Context: Morroniside (MOR) possesses antiosteoporosis (OP) effects, but its molecular target and relevant mechanisms remain unknown.
Objective: We investigated the effects of MOR on glucocorticoid-induced OP and osteoblastogenesis and its underlying mechanisms.
Materials and methods: The effects of MOR (10-100 μM) on the proliferation and differentiation of MC3T3-E1 cells were studied in vitro. The glucocorticoid-induced zebrafish OP model was treated with 10, 20 and 40 μM MOR for five days to evaluate its effects on vertebral bone density and related osteogenic markers. In addition, molecular targets prediction and molecular docking analysis were carried out to explore the binding interactions of MOR with the target proteins.

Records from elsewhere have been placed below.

Lemma register_admitted_runs s cid sid rt sender now R post : inv s -> fresh s cid sid ->
  realtime_connection_id rt = cid -> reliable_connection_id sender = cid -> register (registry s) sid cid = (R, Ok tt) ->
  post (registered s cid sid rt sender now R) (Ok tt) -> runs (register_admitted cid sid rt sender now) s post.
Proof.
  intros Hs Hfresh Hrt Hsend HR H. pose proof (fresh_unserved _ _ _ s cid sid Hs Hfresh) as Hnew.
  assert (realtime_by_connection (snapshot_bridge s) !! cid = None) as Hnort.
  { apply not_elem_of_dom. rewrite (sv_realtime_dom Hs). by apply not_elem_of_dom. }
  assert (frontier_sync s !! cid = None) as Hnosync.
  { apply not_elem_of_dom. rewrite (sv_sync_dom Hs). by apply not_elem_of_dom. }
  destruct Hfresh as (_ & _ & Hc & Hsid).
  assert (connection_by_session s !! sid = None) as Hnomap.
  { apply eq_None_not_Some. intros [c Hx]. apply (sv_sessions Hs) in Hx.
    destruct (rw_conn _ (sv_registry Hs) c sid Hx) as (live & Hl & _). congruence. }
  destruct (system_manifest _ _ _ _ _ _ (sv_system Hs)) as (m & payload & _ & _ & _ & _ & Hnz & _).
  unfold register_admitted. rewrite decide_False by (intros [?|?]; congruence). apply runs_bind, runs_ret, runs_get.
  rewrite Hnew. apply runs_modify. eapply runs_rollback.
  { unfold on_bridge, register_connection. parts. by rewrite Hrt, Hnort. }
  eapply runs_rollback. { unfold on_registry. parts. by rewrite HR. }
  apply runs_get. parts. rewrite Hnomap. apply runs_modify, runs_get. eapply runs_rollback.
  { unfold register_pending, validate_revision. parts. unfold current_revision at 1. parts.
    rewrite (proj2 (Z.eqb_neq _ _) Hnz), Hnosync. reflexivity. }
  exact H.
Qed.

(** The current manifest goes to a connection that joins late. *)
Lemma sync_current_ok s l y g s1 cid : ongoing s l y g s1 -> runs (sync_current_frontier_to_connection env cid) s1 (step_part s l y g).
Proof.
  intros H. pose proof H as (_ & [Hy _] & _ & Hinv). unfold sync_current_frontier_to_connection. apply runs_get.
  destruct (reliable_by_connection s1 !! cid) as [sender|]; [|by apply runs_ret, ongoing_part].
  apply encoded_manifest_ok; [done|]. intros m payload Hm He _. apply runs_try, runs_ret, ongoing_part, send_ongoing; [done|].
  exists m. by rewrite <- Hy.
Qed.
(** [load_inventory]; [reads] is whether the query succeeds. *)
Definition load_inventory (reads : bool) (t : Inventories) (character_id : Z) : result PersistenceError (option (S * Z)) :=
  _ ← forbid (reads = false) QueryFailed;
  match t !! as_i64 character_id with
  | None => Ok None
  | Some row => state ← ok_or DeserializationFailed (deserialize (inventory_data row)); Ok (Some (state, as_u64 (row_revision row)))
  end.

(** [save_inventory]: the table after it, and what it returns. *)
Definition save_inventory (outcome : QueryOutcome) (t : Inventories) (character_id : Z) (state : S) (expected_revision : Z)
  : Inventories * result PersistenceError Z :=
  match serialize state with
  | None => (t, Err SerializationFailed)
  | Some data =>
      match outcome with
      | QueryFails => (t, Err QueryFailed)
      | _ =>
          match upsert_inventory t (as_i64 character_id) data (as_i64 expected_revision) with
          | None => (t, Err QueryFailed)
          | Some (t', row) =>
              (t', match outcome, row with
                   | QueryAnswerLost, _ => Err QueryFailed
                   | _, Some revision => Ok (as_u64 revision)
                   | _, None => Err (Conflict character_id)
                   end)
          end
      end
  end.
End Codec.

(** [ContainerTreeRepository]: the same column, in JSON. *)
Definition load_tree {T} (from_json : list Z -> option T) := load_inventory from_json.
Definition save_tree {T} (to_json : T -> option (list Z)) (outcome : QueryOutcome) (t : Inventories) (character_id expected_revision : Z)
  (tree : T) : Inventories * result PersistenceError Z := save_inventory to_json outcome t character_id tree expected_revision.

(** ** Positions *)

(** A row of [characters], the columns that the code writes. *)
Record CharacterRow := mk_character {
  account_id : Z; character_name : list Z; attributes : list Z; available_attribute_points : Z;
  position : WorldPositionMm; current_quadrant_x : Z; current_quadrant_y : Z
}.
Abbreviation Characters := (gmap Z CharacterRow).

Definition load_position (reads : bool) (t : Characters) (character_id : Z) : result PersistenceError (option WorldPositionMm) :=
  _ ← forbid (reads = false) QueryFailed; Ok (position <$> t !! as_i64 character_id).

(** [create_character]: [next] is the number the sequence of the table gives; a name is
    used once. *)
Definition name_taken (t : Characters) (name : list Z) : Prop := Exists (fun p => character_name p.2 = name) (map_to_list t).
#[global] Instance name_taken_dec t name : Decision (name_taken t name) := _.

Definition create_character (outcome : QueryOutcome) (t : Characters) (next account : Z) (name : list Z)
  (strength defense agility vitality intelligence : Z) : Characters * result PersistenceError Z :=
  if decide (outcome = QueryFails \/ name_taken t name \/ is_Some (t !! next)) then (t, Err QueryFailed)
  else
    let row := mk_character account name [strength; defense; agility; vitality; intelligence] 15 (mk_pos 0 0 0) 0 0 in
    (<[next := row]> t, match outcome with QueryRuns => Ok next | _ => Err QueryFailed end).

Definition set_attributes (row : CharacterRow) (values : list Z) (points : Z) : CharacterRow :=
  mk_character (account_id row) (character_name row) values points (position row) (current_quadrant_x row) (current_quadrant_y row).

Definition update_attributes (outcome : QueryOutcome) (t : Characters) (character_id strength defense agility vitality intelligence points : Z)
  : Characters * result PersistenceError unit :=
  match outcome with
  | QueryFails => (t, Err QueryFailed)
  | _ => (alter (fun row => set_attributes row [strength; defense; agility; vitality; intelligence] points) character_id t,
          match outcome with QueryRuns => Ok tt | _ => Err QueryFailed end)
  end.

(** The statement of [flush_to_db]; no row is created. *)
Definition set_row_position (row : CharacterRow) (u : CharacterPositionUpdate) : CharacterRow :=
  mk_character (account_id row) (character_name row) (attributes row) (available_attribute_points row)
    (mk_pos (update_x_mm u) (update_y_mm u) (update_z_mm u)) (Egress.quadrant_x u) (Egress.quadrant_y u).
Definition write_position (t : Characters) (u : CharacterPositionUpdate) : Characters :=
  alter (fun row => set_row_position row u) (update_character_id u) t.

(** The buffer is a [DashMap]: a fixed number of shards, each behind a lock of its own,
    and a function that says in which one a key is.  The background task flushes it
    ([flush_to_db]): it copies the shards one after the other, then empties them one after
    the other, then writes.  The session runtime tracks positions at any time in between.  *)
Inductive FlushPhase :=
| Waiting
| Collecting (next : nat) (updates : list CharacterPositionUpdate)
| Clearing (next : nat) (updates : list CharacterPositionUpdate)
| Writing (updates : list CharacterPositionUpdate).

Record PositionBuffer := mk_buffer {
  buffer : gmap Z CharacterPositionUpdate;
  flushing : FlushPhase;
  characters : Characters
}.

Definition track_position (b : PositionBuffer) (u : CharacterPositionUpdate) : PositionBuffer :=
  mk_buffer (<[update_character_id u := u]> (buffer b)) (flushing b) (characters b).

Results: In cultured MC3T3-E1 cells, 20 μM MOR significantly increased cell viability (1.64 ± 0.12 vs. 0.95 ± 0.16; p < 0.01) and cell differentiation (1.57 ± 0.01 vs. 1.00 ± 0.04; p < 0.01) compared to the control group. MOR treatment significantly ameliorated vertebral bone loss in the glucocorticoid-induced OP zebrafish model (0.86 ± 0.02 vs. 0.40 ± 0.03; p < 0.01) and restored the expression of osteoblast-specific markers, including ALP, Runx2 and Col-І. Ligand-based target prediction and molecular docking revealed the binding interaction between MOR and the glucose pockets in sodium-glucose cotransporter 2 (SGLT2).
Discussion and conclusions: These findings demonstrated that MOR treatment promoted osteoblastogenesis and ameliorated glucocorticoid-induced OP by targeting SGLT2, which may provide therapeutic potential in managing glucocorticoid-induced OP.
Keywords: MC3T3-E1 cells; SGLT2; glucose pockets; molecular docking; zebrafish.